A recent New Jersey Law Journal story by Suzette Parmley, “Exception to Attys’ Rule Misapplied, Fla. Court Says,” reports that legislation that would establish certain consumer protections related to arbitration organizations cleared the Senate Commerce Committee by a 3-2 vote. Among the proposed protections is prohibiting any arbitrator from requiring a consumer to pay fees and costs incurred by an opposing party if the consumer does not prevail in arbitration.
S-1490 states: “Under New Jersey’s current law, there are rules governing arbitrators and arbitration generally, but there are no rules pertaining to the regulation of arbitration organizations. This bill prohibits a neutral arbitrator or arbitration organization from administering any consumer arbitration that requires a non prevailing consumer who is a party to the arbitration to pay the opposing party’s costs or fees.”
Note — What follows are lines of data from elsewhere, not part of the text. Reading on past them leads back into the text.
Lemma relinked_alter_in pl (D : list nat) i f :
  i ∈ D → (∀ b, same_data b (f b)) → relinked pl D (alter f i pl).
Proof.
  intros Hi Hf. eapply relinked_mono; [by apply relinked_alter|]. by intros j ->%list_elem_of_singleton.
Qed.
Lemma relinked_set_next pl (D : list nat) i v : i ∈ D → relinked pl D (alter (λ b, b <| p_next := v |>) i pl).
Proof. intros Hi. apply relinked_alter_in; [done|]. intros b. apply same_data_next. Qed.
Lemma relinked_set_prev pl (D : list nat) i v : i ∈ D → relinked pl D (alter (λ b, b <| p_prev := v |>) i pl).
Proof. intros Hi. apply relinked_alter_in; [done|]. intros b. apply same_data_prev. Qed.

(** ** Doubly linked segments *)

(** The slots [l] from the pointer [h] on: [prev] is the block before the first,
    [last] the last block ([prev] if there is none), [nxt] what follows it. *)
Fixpoint dseg (pl : list pcb) (prev h : option nat) (l : list nat) (last nxt : option nat) : Prop :=
  match l with
  | [] => h = nxt ∧ last = prev
  | i :: l' => h = Some i ∧ (i < length pl)%nat ∧ p_prev (pool_at pl i) = prev ∧
               dseg pl (Some i) (p_next (pool_at pl i)) l' last nxt
  end.

(** A whole queue. *)
Definition dll (pl : list pcb) (h : option nat) (l : list nat) : Prop :=
  ∃ last, dseg pl None h l last None.

(** A segment depends on the links of its slots only. *)
Lemma dseg_links pl pl' prev h l last nxt :
  length pl' = length pl →
  (∀ i, i ∈ l → p_next (pool_at pl' i) = p_next (pool_at pl i) ∧
                p_prev (pool_at pl' i) = p_prev (pool_at pl i)) →
  dseg pl prev h l last nxt → dseg pl' prev h l last nxt.
Proof.
  intros Hlen. revert prev h. induction l as [|i l IH]; intros prev h Hl; simpl; [done|].
  intros (-> & Hi & Hp & Hs). destruct (Hl i) as [-> ->]; [by left|]. split_and!; [done|lia|done|].
  apply IH; [|done]. intros j Hj. apply Hl. by right.
Qed.

Lemma dseg_frame pl pl' prev h l last nxt :
  length pl' = length pl → (∀ i, i ∈ l → pool_at pl' i = pool_at pl i) →
  dseg pl prev h l last nxt → dseg pl' prev h l last nxt.
Proof. intros Hlen Hl. apply dseg_links; [done|]. intros i Hi. by rewrite Hl. Qed.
The measure would also prevent arbitration organizations from administering cases in which the organization has, or has had, a financial interest. It would apply to any arbitration administrator who provides services for any disputes that may arise and result in forced arbitration between a consumer and a company, according to a Nov. 14 release on the bill’s committee passage.
“Unlike administrative or judicial proceedings, arbitration proceedings are not made public, making it difficult for the state to monitor these cases to ensure they are being carried out fairly,” said Sen. James Beach, D-Burlington, the bill’s primary sponsor, in a statement.
“More often than not, a private arbitrator is chosen by the company involved in the dispute, giving them an unfair advantage over the consumer,” added Beach. “Through this bill, the state will have a better understanding of what is truly happening in these proceedings, allowing us to ensure consumers are being treated fairly."